«Desde el primer momento de mi estancia entre vosotros os enseñé que mi único fin era revelar a mi Padre de los cielos a sus hijos en la Tierra. He vivido esta encarnación para que podáis acceder al conocimiento de ese Gran Dios. Os he revelado que Dios es vuestro Padre y vosotros sus hijos...»

miércoles, 30 de noviembre de 2011

La presentación en el templo.

Moisés había enseñado a los judíos que todos los hijos primogénitos pertenecían al Señor, y que, en lugar de su sacrificio tal cual se acostumbraba entre las naciones paganas, ese hijo primogénito podría vivir, siempre y cuando sus padres lo redimieran mediante el pago de cinco siclos a un sacerdote autorizado. También existía una reglamentación mosaica que mandaba que la madre, después de cierto período de tiempo, se presentara (o que alguien hiciera el sacrificio correspondiente en su nombre) en el templo para purificarse.

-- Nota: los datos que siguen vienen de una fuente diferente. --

(** Normalizing an edit set leaves exactly its edits (without the no-ops
    when they are filtered), in an order that does not depend on the order
    they were added, and is refused exactly for a backward range or for an
    overlap; a set accepted without overlaps is in reverse application
    order: each edit ends where an earlier-applied one starts, or before. *)
Theorem normalize_and_validate_spec (es : list EditSet.IncrementalEdit) (allow filter_no_ops : bool) :
  let kept := if filter_no_ops then filter (fun e => EditSet.is_obvious_no_op e = false) es else es in
  match EditSet.normalize_and_validate es allow filter_no_ops with
  | (Ok _, es') =>
      es' ≡ₚ kept /\ Forall (fun e => EditSet.start_byte e <= EditSet.old_end_byte e) es /\
      (forall es2, es2 ≡ₚ kept -> EditSet.sort_reverse_deterministic es2 = es') /\
      (allow = false -> StronglySorted (fun l r =>
         EditSet.start_byte r <= EditSet.start_byte l /\
         (EditSet.old_end_byte r <= EditSet.start_byte l \/
          EditSet.start_byte r = EditSet.start_byte l /\ EditSet.old_end_byte l = EditSet.start_byte l)) es')
  | (Err (EditSet.BackwardRange i s e), es') =>
      es' = es /\ exists x, es !! Z.to_nat i = Some x /\ EditSet.old_end_byte x < EditSet.start_byte x
  | (Err (EditSet.OverlappingEdits i j), es') =>
      allow = false /\ es' ≡ₚ kept /\ i < j /\ exists l r,
        es' !! Z.to_nat i = Some l /\ es' !! Z.to_nat j = Some r /\
        EditSet.overlaps l (EditSet.start_byte r) (EditSet.old_end_byte r) = true
  end.
Proof.
  cbv zeta. unfold EditSet.normalize_and_validate. pose proof (first_backward_spec 0 es) as Hb.
  destruct (EditSet.first_backward 0 es) as [err|].
  { destruct Hb as (k & x & -> & ? & ?). rewrite Z.add_0_l, Nat2Z.id. split; [done|]. by exists x. }
  set (kept := if filter_no_ops then _ else _).
  assert (EditSet.sort_reverse_deterministic kept ≡ₚ kept) as Hp by apply sort_by_perm.
  assert (forall es2, es2 ≡ₚ kept -> EditSet.sort_reverse_deterministic es2 = EditSet.sort_reverse_deterministic kept)
    as Hu by (intros es2; apply sort_reverse_unique).
  destruct allow; [done|].
  pose proof (first_overlap_spec 0 (EditSet.sort_reverse_deterministic kept)) as Ho.
  destruct (EditSet.first_overlap 0 (EditSet.sort_reverse_deterministic kept)) as [err|].
  { destruct Ho as (i & j & l & r & -> & ? & ? & ? & ?). rewrite !Z.add_0_l, !Nat2Z.id.
    split; [done|]. split; [done|]. split; [lia|]. by exists l, r. }
  split; [done|]. split; [done|]. split; [done|]. intros _.
  pose proof (sort_by_ordered _ reverse_le_total reverse_le_trans kept) as Hord.
  fold (EditSet.sort_reverse_deterministic kept) in Hord.
  assert (Forall (fun e => EditSet.start_byte e <= EditSet.old_end_byte e)
    (EditSet.sort_reverse_deterministic kept)) as Hf.
  { rewrite Hp. unfold kept. destruct filter_no_ops; [|done].
    rewrite Forall_forall in *. intros e [_ He]%list_elem_of_filter. auto. }
  eapply StronglySorted_weaken; [|exact (StronglySorted_and _ _ _ _ Hord Ho Hf)].
  intros l r (H1 & H2 & H3 & H4). unfold EditSet.overlaps in H2.
  rewrite andb_false_iff, !Z.ltb_ge in H2. unfold EditSet.reverse_le in H1.
  rewrite orb_true_iff, andb_true_iff, Z.ltb_lt, Z.eqb_eq in H1. simpl in *. lia.
Qed.

Example normalize_and_validate_spec_witness :
  exists es', EditSet.normalize_and_validate demo_set false true = (Ok tt, es') /\
    es' = demo_set /\ EditSet.sort_reverse_deterministic (reverse demo_set) = es'.
Proof.
  pose proof (normalize_and_validate_spec demo_set false true) as (_ & _ & H & _).
  eexists. split; [reflexivity|]. split; [reflexivity|].
  apply H. apply (reverse_Permutation demo_set).
Defined.

(** Every document a client can reach, through edits accepted or refused,
    holds UTF-8 text, the tree the parser gives for exactly that text, the
    cache of that tree and a version within [usize]. *)
Theorem document_stays_coherent Node Cache PE (parse : list Z -> result PE Node)
    (build_cache : Node -> Cache) d :
  reachable parse build_cache d -> coherent parse build_cache d.
Proof.
  induction 1 as [src d Hsrc Hnew|d e r d' Hr IH Ht Happ|d es r d' Hr IH Ht Happ].
  - unfold Document.new in Hnew. destruct (parse src) as [n|] eqn:E; [|done].
    injection Hnew as <-. repeat split; simpl; done.
  - unfold Document.apply_edit in Happ. apply bind_Ret_inv in Happ as (m & Em & Happ).
    destruct m as [src|err]; [|by injection Happ as <- <-].
    assert (valid_utf8 src) as Hsrc.
    { destruct IH as [IH _]. by eapply (mapped_source_utf8 parse build_cache d e). }
    pose proof (commit_coherent parse build_cache d src Snapshot.IncrementalFullFallback IH Hsrc) as [Hc _].
    injection Happ as E. by rewrite E in Hc.
  - unfold Document.apply_edits in Happ. case_bool_decide; [by injection Happ as <- <-|].
    destruct (Document.first_refusal _ _ _); [by injection Happ as <- <-|].
    destruct (edited_source_valid parse build_cache d es) as (m & Em & Hm); [by destruct IH|done|].
    rewrite Em in Happ. cbn [mbind outcome_bind] in Happ.
    destruct m as [src|err]; [|by injection Happ as <- <-].
    pose proof (commit_coherent parse build_cache d src Snapshot.IncrementalFullFallback IH Hm) as [Hc _].
    injection Happ as E. by rewrite E in Hc.
Qed.

Example document_stays_coherent_witness :
  exists d, Document.apply_edits demo_parse (fun n => n) demo_document demo_set = Ret (Ok tt, d) /\
    coherent demo_parse (fun n => n) d.
Proof.
  eexists. split; [reflexivity|].
  apply (document_stays_coherent _ _ unit demo_parse (fun n => n)).
  eapply (reach_edits _ _ demo_document demo_set); [|exact demo_texts|reflexivity].
  by apply (reach_new _ _ demo_source); [exact demo_source_valid|].
Defined.

(** Applying a batch to a coherent document never panics.  If it fails, the
    document is unchanged; in particular the first edit that does not map
    (backward, out of range, off a character boundary) is reported with its
    index and its reason.  If it succeeds, every edit mapped and the document
    holds exactly the edited text at the next version (an empty batch
    changes nothing). *)
Theorem document_edits_atomic Node Cache PE (parse : list Z -> result PE Node)
    (build_cache : Node -> Cache) d es :
  coherent parse build_cache d -> Forall (fun e => valid_utf8 (EditSet.new_text e)) es ->
  match Document.apply_edits parse build_cache d es with
  | Panic => False
  | Ret (Err err, d') => d' = d /\
      forall k e reason, es !! k = Some e ->
        Forall (fun e => Document.edit_refusal (Document.source d) e = None) (take k es) ->
        Document.edit_refusal (Document.source d) e = Some reason ->
        err = Document.invalid_edit e (len (Document.source d)) reason (Some (Z.of_nat k))
  | Ret (Ok _, d') =>
      Forall (fun e => Document.edit_refusal (Document.source d) e = None) es /\
      if bool_decide (es = []) then d' = d
      else Document.edited_source (ParseError := PE) d es = Ret (Ok (Document.source d')) /\
        Document.version d' = Document.version d + 1
  end.
Proof.
  intros Hd Ht. unfold Document.apply_edits. case_bool_decide as Hn; [by subst|].
  pose proof (first_refusal_spec (PE := PE) (Document.source d) 0 es) as Href.
  destruct (Document.first_refusal (Document.source d) 0 es) as [err|].
  { split; [done|]. intros k e reason Hk Hpre Hre. rewrite (Href k e reason Hk Hpre Hre).
    by rewrite Z.add_0_l. }
  destruct (edited_source_valid parse build_cache d es) as (m & Em & Hm); [by destruct Hd|done|].
  rewrite Em. cbn [mbind outcome_bind].
  assert (forall k e reason, es !! k = Some e -> Document.edit_refusal (Document.source d) e <> Some reason) as Hno.
  { intros k e reason Hk. apply list_elem_of_lookup_2 in Hk. rewrite Forall_forall in Href. by rewrite Href. }
  destruct m as [src|err]; [|split; [done|]; intros; exfalso; by eapply Hno].
  pose proof (commit_coherent parse build_cache d src Snapshot.IncrementalFullFallback Hd Hm) as [_ Hc].
  simpl. destruct (Document.commit_fresh_parse _ _ d src _) as [[[]|err] d'].
  - destruct Hc as (<- & Hv & _). done.
  - split; [done|]. intros; exfalso; by eapply Hno.
Qed.

Example document_edits_atomic_witness :
  match Document.apply_edits demo_parse (fun n => n) demo_document [EditSet.mkEdit 2 3 [120]] with
  | Ret (Err err, d') => d' = demo_document /\
      err = Document.InvalidEdit 2 3 5 Document.RefuseNotCharBoundary (Some 0)
  | _ => False
  end.
Proof.
  assert (coherent demo_parse (fun n => n) demo_document) as Hc.
  { split; [exact demo_source_valid|]. by repeat split. }
  assert (Forall (fun e => valid_utf8 (EditSet.new_text e)) [EditSet.mkEdit 2 3 [120]]) as Ht.
  { constructor; [|constructor]. exists [120]. by split; [repeat constructor|]. }
  destruct (document_edits_atomic _ _ unit demo_parse (fun n => n) demo_document _ Hc Ht) as [H1 H2].
  split; [exact H1|].
  rewrite (H2 0%nat (EditSet.mkEdit 2 3 [120]) Document.RefuseNotCharBoundary); try reflexivity.
  constructor.
Defined.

Era costumbre efectuar ambas ceremonias al mismo tiempo. Por consiguiente, José y María fueron al templo de Jerusalén en persona para presentar a Jesús a los sacerdotes para su redención y hacer a la vez el sacrificio apropiado para asegurar la purificación ceremonial de María de la supuesta suciedad del alumbramiento. 

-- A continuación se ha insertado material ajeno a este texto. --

(** The content digest is computed only when the check reaches it. *)
Definition matches_target (self : LexerCheckpointIdentity) (content_provider : outcome ContentDigest)
    (config : LexerConfig) (qw_recovery_enabled emit_heredoc_body_tokens : bool)
    (logical_source : option LogicalSourceId) (generation : SourceGeneration)
    : outcome (result CheckpointRestoreError unit) :=
  if negb (schema self =? CHECKPOINT_SCHEMA_VERSION) then Ret (Err UnknownSchema)
  else if match newline_policy self with SourceExact => false end then Ret (Err WrongConfiguration)
  else if negb (logical_source_matches (identity_logical_source self) logical_source)
  then Ret (Err WrongSource)
  else if negb (generation_matches (identity_generation self) generation)
  then Ret (Err WrongGeneration)
  else
    c ← content_provider;
    if negb (bool_decide (content self = c)) then mret (Err WrongContent)
    else if negb (bool_decide
      (policy self = from_construction config qw_recovery_enabled emit_heredoc_body_tokens))
    then mret (Err WrongConfiguration)
    else mret (Ok tt).

Definition validate_restore (self : PerlLexer) (c : LexerCheckpoint)
    : outcome (result CheckpointRestoreError unit) :=
  if negb (is_char_boundary (Lexer.input self) (position c)) then Ret (Err InvalidUtf8Boundary)
  else
    _ ←? Ret (ensure_complete c);
    _ ←? matches_target (identity c) (of_bytes sha256 (Lexer.input self)) (Lexer.config self)
           (Lexer.qw_recovery_enabled self) (Lexer.emit_heredoc_body_tokens self)
           (Lexer.logical_source self) (Lexer.generation self);
    if negb (is_valid_for c (Lexer.input self)) then Ret (Err UnsupportedBoundary) else Ret (Ok tt).

Definition restore (self : PerlLexer) (c : LexerCheckpoint)
    : outcome (result CheckpointRestoreError unit * PerlLexer) :=
  v ← validate_restore self c;
  match v with
  | Err e => mret (Err e, self)
  | Ok _ => mret (Ok tt, restored self (replay c))
  end.

(** [rebind_to_source]: a failure leaves the checkpoint as it was. *)
Definition rebind_to_source (self : LexerCheckpoint) (source : list Z) (generation : SourceGeneration)
    : outcome (result CheckpointRestoreError unit * LexerCheckpoint) :=
  if invalidated self then Ret (Err Invalidated, self)
  else match ensure_complete self with
  | Err e => Ret (Err e, self)
  | Ok _ =>
    if negb (is_char_boundary source (position self)) then Ret (Err InvalidUtf8Boundary, self)
    else if negb (offsets_valid_for self source) then Ret (Err UnsupportedBoundary, self)
    else
      content ← of_bytes sha256 source;
      let i := identity self in
      mret (Ok tt, mkCheckpoint
        (mkIdentity (schema i) content (identity_logical_source i) generation (policy i)
           (newline_policy i))
        (replay self) (invalidated self) (live_boundary self))
  end.
End digest.

(** ** Lemmas: offsets under an edit *)

(** The anchors an edit has to keep: bodies of queued heredocs and the
    context's offset.  The line start and the quote operator never lie after
    the position of a valid checkpoint. *)
Definition context_anchors (x : CheckpointContext) : list Z :=
  match x with Format s => [s] | Regex _ (Some f) => [f] | _ => [] end.
Definition anchors (r : ReplayState) : list Z :=
  (body_start <$> Replay.pending_heredocs r) ++ context_anchors (Replay.context r).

En las cortes del templo se encontraban con frecuencia dos personajes notables: Simeón el cantor, y Ana, una poetisa. Simeón era de Judea, pero Ana, de Galilea. Casi siempre estaban juntos, y ambos eran íntimos amigos del sacerdote Zacarías, quien les había confiado el secreto de Juan y de Jesús. Tanto Simeón como Ana anhelaban presenciar la llegada del Mesías, y su confianza en Zacarías los llevó a creer que Jesús fuese el esperado liberador de los judíos.
 
Zacarías sabía qué día vendrían José y María al templo con Jesús, y había prometido indicar a Simeón y Ana, mediante un gesto especial de saludo con la mano, en la procesión de niños primogénitos, cuál era Jesús. Para esta ocasión Ana había escrito un poema que Simeón cantó, para sorpresa de José, de María y de todos los que se encontraban reunidos en los patios del templo. Éste fue su himno de redención del hijo primogénito:

Bendito sea el Señor, Dios de Israel
   
Porque nos ha visitado y ha traído redención a su pueblo;
      
Arrojando un ancla de salvación para todos
     
En la casa de su siervo David.
      
Así como habló por boca de sus santos profetas—
      
Salvación de nuestros enemigos, y de la mano de todos los que nos odian;
      
Para mostrar su misericordia a nuestros progenitores y recordar el santo pacto—
      
Juramiento que hizo a Abraham nuestro padre
      
Otorgándonos la dádiva de la liberación de nuestros enemigos para que podamos
      
Servirle sin temores,
    
En santidad y rectitud delante de él, todos nuestros días.
      
Y tú, niño prometido, te llamarás el Profeta del Altísimo.
     
Porque irás delante de la presencia del Señor para establecer su reino
      
Para dar conocimiento de salvación a su pueblo
      
En la remisión de sus pecados.
      
Regocijáos en la tierna misericordia de nuestro Dios porque nos visitó desde lo alto la aurora
     
Para dar luz a los que habitan en tinieblas y en sombra de muerte
      
Para encaminar nuestros pies por camino de paz.
      
Dejad, oh Señor, que éste tu siervo se aleje en paz, de acuerdo con tus palabras,
      
Porque mis ojos han contemplado la salvación
      
Que tú has preparado delante del rostro de todos los pueblos.
     
Luz resplandeciente para esclarecimiento aun de gentiles
      
Y para la gloria de tu pueblo de Israel.
     
Camino de vuelta a Belén, José y María permanecieron silenciosos —confundidos y sin alientos. María estaba turbada por las palabras de despedida de Ana, la anciana poetisa, José no aprobaba este esfuerzo prematuro por hacer de Jesús el Mesías ansiado del pueblo judío.